Согласно с этими ответами гостей Мерику предложены были статьи докончания; он соглашался на все, но отклонил от себя заключение наступательного союза английского короля с царем на польского короля, хотя и обнадежил крепко, что если государь сошлется об этом с его королем, то Иаков поможет ему на Сигизмунда. В заключение Мерику предстояло отделаться еще от одного требования бояр. Мы видели, что московский посланник Зюзин должен был требовать от английского правительства возвращения тех русских, которые были отправлены Годуновым для науки. Ему их не отдали; потом подьячий Грязев, отвозивший царскую грамоту королю Иакову в 1615 году, доносил, что англичане скрывают этих русских людей и привели их всех в свою веру; одного из них, Никифора, поставили в попы и живет у них в Лондоне, а другой – в Ирландии секретарем королевским, третий – в Индии в торговле от гостей; Никифор за английских гостей, которые ходят на Русь, бога молит, что вывезли его из Руси, а на православную веру говорит многую хулу. Бояре приступили к Мерику с вопросом об этих четырех ребятах, которых он сам при Годунове вывез из Москвы в Англию. Мерик отвечал, что они выучились и их хотели отпустить в Россию, но они сами не хотят. Бояре отвечали: «Как же их не отпустить, ведь они нашей веры? Если им сюда не быть, то и от веры отстать?» Мерик отвечал: «Есть теперь один из них в Англии, Никифором зовут, другой – в Ирландии, два – в Индии; как будут в Англии, то их пришлют».

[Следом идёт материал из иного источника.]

Section CallbackErrors.
Context {A : Type}.
Variable maxDepth : nat.
Variable ignoreDirs : list string.
Variable skipDescendingInto : list string.
Variable onEnterDir : bool.
Variable callback : A -> string -> Stats -> Result A.

Abbreviation cb_walk :=
  (CallbackWalk.walk maxDepth ignoreDirs skipDescendingInto onEnterDir callback).
Abbreviation cb_entries :=
  (callback_walk_entries maxDepth ignoreDirs skipDescendingInto onEnterDir callback).

Lemma callback_walk_dir entries currentPath depth st :
  cb_walk (Dir entries) currentPath depth st
  = if Nat.ltb maxDepth depth then inr st
    else if ignored ignoreDirs currentPath then inr st
    else
      match CallbackWalk.visit callback (enter_dir onEnterDir st currentPath depth)
              currentPath true with
      | inl err => inl err
      | inr st1 =>
          if Js.includes skipDescendingInto (Path.basename currentPath) then inr st1
          else cb_entries currentPath depth entries st1
      end.
Proof.
  simpl. destruct (Nat.ltb maxDepth depth); [reflexivity|].
  destruct (ignored ignoreDirs currentPath); [reflexivity|].
  destruct (CallbackWalk.visit callback _ currentPath true) as [err | st1]; [reflexivity|].
  destruct (Js.includes skipDescendingInto (Path.basename currentPath)); [reflexivity|].
  revert st1. induction entries as [|[entry child] es IH]; intros w; [reflexivity|].
  simpl. destruct (CallbackWalk.walk _ _ _ _ _ child _ _ w); [reflexivity | apply IH].
Qed.

Lemma visit_throws st cur isDir e :
  CallbackWalk.visit callback st cur isDir = inl e -> thrown_by callback e.
Proof.
  unfold CallbackWalk.visit. intros H.
  destruct (callback (fst st) cur (mkStats isDir)) as [err | a] eqn:E; [|discriminate H].
  injection H as <-. exists (fst st), cur, (mkStats isDir). exact E.
Qed.

Lemma callback_entries_throws cur d entries :
  Forall (fun x => forall cur' d' st e,
            cb_walk (snd x) cur' d' st = inl e ->
            (In e (errors_of (snd x)) /\ skipped_code e = false)
            \/ thrown_by callback e) entries ->
  forall st e,
    cb_entries cur d entries st = inl e ->
    (In e (flat_map (fun x => errors_of (snd x)) entries) /\ skipped_code e = false)
    \/ thrown_by callback e.
Proof.
  induction entries as [|[name child] es IH]; intros Hall st e E; [discriminate E|].
  inversion Hall as [|? ? Hchild Hall']; subst. simpl in Hchild.
  simpl in E. simpl flat_map.
  destruct (cb_walk child (Path.join cur name) (S d) st) as [e1 | st1] eqn:E1.
  - injection E as <-. destruct (Hchild _ _ _ _ E1) as [[Hin Hs] | Hcb]; [left | right; exact Hcb].
    split; [apply in_or_app; left; exact Hin | exact Hs].
  - destruct (IH Hall' st1 e E) as [[Hin Hs] | Hcb]; [left | right; exact Hcb].
    split; [apply in_or_app; right; exact Hin | exact Hs].
Qed.

(** An error the walk rejects with is one that [lstat] or [readdir]
    threw in the tree, with a code other than [EACCES] and [ENOENT], or
    one the callback failed with. *)
Lemma callback_walk_throws node : forall cur d st e,
  cb_walk node cur d st = inl e ->
  (In e (errors_of node) /\ skipped_code e = false) \/ thrown_by callback e.
Proof.
  induction node as [size | | | e0 | entries IH | e0] using node_induction;
    intros cur d st e E.
  - simpl in E. destruct (Nat.ltb maxDepth d); [discriminate E|].
    right. eapply visit_throws. exact E.
  - simpl in E. destruct (Nat.ltb maxDepth d); discriminate E.
  - simpl in E. destruct (Nat.ltb maxDepth d); discriminate E.
  - simpl in E. destruct (Nat.ltb maxDepth d); [discriminate E|].
    destruct (skipped_code e0) eqn:Es; [discriminate E|].
    injection E as <-. left. split; [left; reflexivity | exact Es].
  - rewrite callback_walk_dir in E. rewrite errors_of_dir.
    destruct (Nat.ltb maxDepth d); [discriminate E|].
    destruct (ignored ignoreDirs cur); [discriminate E|].
    destruct (CallbackWalk.visit callback _ cur true) as [err | st1] eqn:Ev.
    + injection E as <-. right. eapply visit_throws. exact Ev.
    + destruct (Js.includes skipDescendingInto (Path.basename cur)); [discriminate E|].
      eapply callback_entries_throws; [|exact E].
      eapply Forall_impl; [|exact IH]. intros x Hx. exact Hx.
  - simpl in E.
    destruct (Nat.ltb maxDepth d); [discriminate E|].
    destruct (ignored ignoreDirs cur); [discriminate E|].
    destruct (CallbackWalk.visit callback _ cur true) as [err | st1] eqn:Ev.
    + injection E as <-. right. eapply visit_throws. exact Ev.
    + destruct (Js.includes skipDescendingInto (Path.basename cur)); [discriminate E|].
      destruct (skipped_code e0) eqn:Es; [discriminate E|].
      injection E as <-. left. split; [left; reflexivity | exact Es].
Qed.

End CallbackErrors.

Section ReturningCallback.
Context {A : Type}.
Variable maxDepth : nat.
Variable ignoreDirs : list string.
Variable skipDescendingInto : list string.
Variable onEnterDir : bool.
Variable callback : A -> string -> Stats -> A.

Abbreviation returning := (fun a p stats => @inr JsError A (callback a p stats)).

(** For a callback that returns, the walk is [FileSystem.walk]. *)
Lemma walk_of_returning_callback node : forall cur d st,
  CallbackWalk.walk maxDepth ignoreDirs skipDescendingInto onEnterDir returning node cur d st
  = walk maxDepth ignoreDirs skipDescendingInto onEnterDir callback node cur d st.
Proof.
  induction node as [size | | | e0 | entries IH | e0] using node_induction;
    intros cur d st.
  1-4, 6: reflexivity.
  rewrite callback_walk_dir, walk_dir.
  destruct (Nat.ltb maxDepth d); [reflexivity|].
  destruct (ignored ignoreDirs cur); [reflexivity|].
  unfold CallbackWalk.visit. cbv zeta. fold (visit callback (enter_dir onEnterDir st cur d) cur true).
  destruct (Js.includes skipDescendingInto (Path.basename cur)); [reflexivity|].
  generalize (visit callback (enter_dir onEnterDir st cur d) cur true).
  induction IH as [|[name child] es Hchild _ IHes]; intros w; [reflexivity|].
  simpl. simpl in Hchild. rewrite Hchild.
  destruct (walk _ _ _ _ _ child _ _ w); [reflexivity | apply IHes].
Qed.

End ReturningCallback.

(** X3.  [walkDirectory] rejects only with an error that [lstat] or
    [readdir] threw somewhere in the tree with a code other than [EACCES]
    and [ENOENT], or with an error that the callback threw or rejected
    with; so on a tree where [lstat] and [readdir] throw nothing else, and
    with a callback that returns, it resolves, whatever the options. *)
Theorem walkDirectory_rejects_only_on_foreign_errors {A : Type}
  (maxDepth : nat) (ignoreDirs skipDescendingInto : list string) (onEnterDir : bool)
  (callback : A -> string -> Stats -> Result A) (tree : Node) (dirPath : string)
  (init : A) :
  (forall e,
      CallbackWalk.walkDirectory maxDepth ignoreDirs skipDescendingInto onEnterDir callback
        tree dirPath init = inl e ->
      (In e (errors_of tree) /\ code_is e "EACCES" = false /\ code_is e "ENOENT" = false)
      \/ thrown_by callback e)
  /\ (Forall (fun e => skipped_code e = true) (errors_of tree) ->
      (forall a currentPath stats, exists a', callback a currentPath stats = inr a') ->
      exists st,
        CallbackWalk.walkDirectory maxDepth ignoreDirs skipDescendingInto onEnterDir
          callback tree dirPath init = inr st).
Proof.
  split.
  - intros e E. unfold CallbackWalk.walkDirectory in E.
    destruct (callback_walk_throws _ _ _ _ _ _ _ _ _ _ E) as [[Hin Hs] | Hcb];
      [left | right; exact Hcb].
    unfold skipped_code in Hs. apply orb_false_iff in Hs. split; [exact Hin | exact Hs].
  - intros Hall Hret. unfold CallbackWalk.walkDirectory.
    destruct (CallbackWalk.walk _ _ _ _ _ tree dirPath 0 (init, [])) as [e | st] eqn:E.
    + destruct (callback_walk_throws _ _ _ _ _ _ _ _ _ _ E) as [[Hin Hs] | Hcb].
      * rewrite Forall_forall in Hall. rewrite (Hall e Hin) in Hs. discriminate Hs.
      * destruct Hcb as (a & p & stats & Hcb).
        destruct (Hret a p stats) as (a' & Ha). rewrite Ha in Hcb. discriminate Hcb.
    + exists st. reflexivity.
Qed.

Lemma walkDirectory_rejects_only_on_foreign_errors_witness :
  exists st,
    CallbackWalk.walkDirectory 5 Constants.IGNORE_DIRS [] false
      (fun (n : nat) _ _ => inr (S n))
      (Dir [("a", File 1); ("gone", LstatFails (mkError (Some "ENOENT") "no such file"));
            ("locked", DirUnreadable (mkError (Some "EACCES") "permission denied"))])
      "/home/user" 0
    = inr st.
Proof.
  apply (proj2 (walkDirectory_rejects_only_on_foreign_errors 5 Constants.IGNORE_DIRS []
                  false (fun (n : nat) _ _ => inr (S n))
                  (Dir [("a", File 1);
                        ("gone", LstatFails (mkError (Some "ENOENT") "no such file"));
                        ("locked", DirUnreadable (mkError (Some "EACCES") "permission denied"))])
                  "/home/user" 0)).
  - simpl. repeat constructor.
  - intros a p stats. eexists. reflexivity.
Defined.



Lemma is_strict_prefix_app a y rest : is_strict_prefix a (a ++ y :: rest) = true.
Proof.
  induction a as [|x a IH]; simpl; [reflexivity|].
  rewrite String.eqb_refl. exact IH.
Qed.

Lemma strictly_under_abs_path a y rest :
  Forall (fun x => clean x = true) (a ++ y :: rest) ->
  strictly_under (abs_path a) (abs_path (a ++ y :: rest)) = true.
Proof.
  intros Hc. unfold strictly_under.
  rewrite !path_segments_abs_path by (assumption || (apply Forall_app in Hc; apply Hc)).
  apply is_strict_prefix_app.
Qed.

Lemma strictly_under_abs_path_inv a b :
  Forall (fun x => clean x = true) a -> Forall (fun x => clean x = true) b ->
  strictly_under (abs_path a) (abs_path b) = true ->
  exists y rest, b = (a ++ y :: rest)%list.
Proof.
  intros Ha Hb H. unfold strictly_under in H. apply andb_true_iff in H as [_ H].
  rewrite !path_segments_abs_path in H by assumption.
  apply is_strict_prefix_inv. exact H.
Qed.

При отпуске, когда бояре сказали Мерику, что государь пожалует его за его службу, то он отвечал: «Царских мне милостей и жалованья много, а служить я царскому величеству рад, что я должен делать: у себя я в Английской земле родился, а на Руси взрос; столько хлеба не едал в своей земле, сколько в Московском государстве, и мне как не служить?» Мерик получил за свои хлопоты на съездах с шведскими послами: цепь золотую с парсуной (портретом) царского величества, ковш с каменьем, платно персидское, шелк лазорев да червчат с золотом на соболях, образцы низаны жемчугом с каменьем, шапку лисью черную, кусок бархату, кусок атласу, камку, пять сороков соболей, 5000 белки.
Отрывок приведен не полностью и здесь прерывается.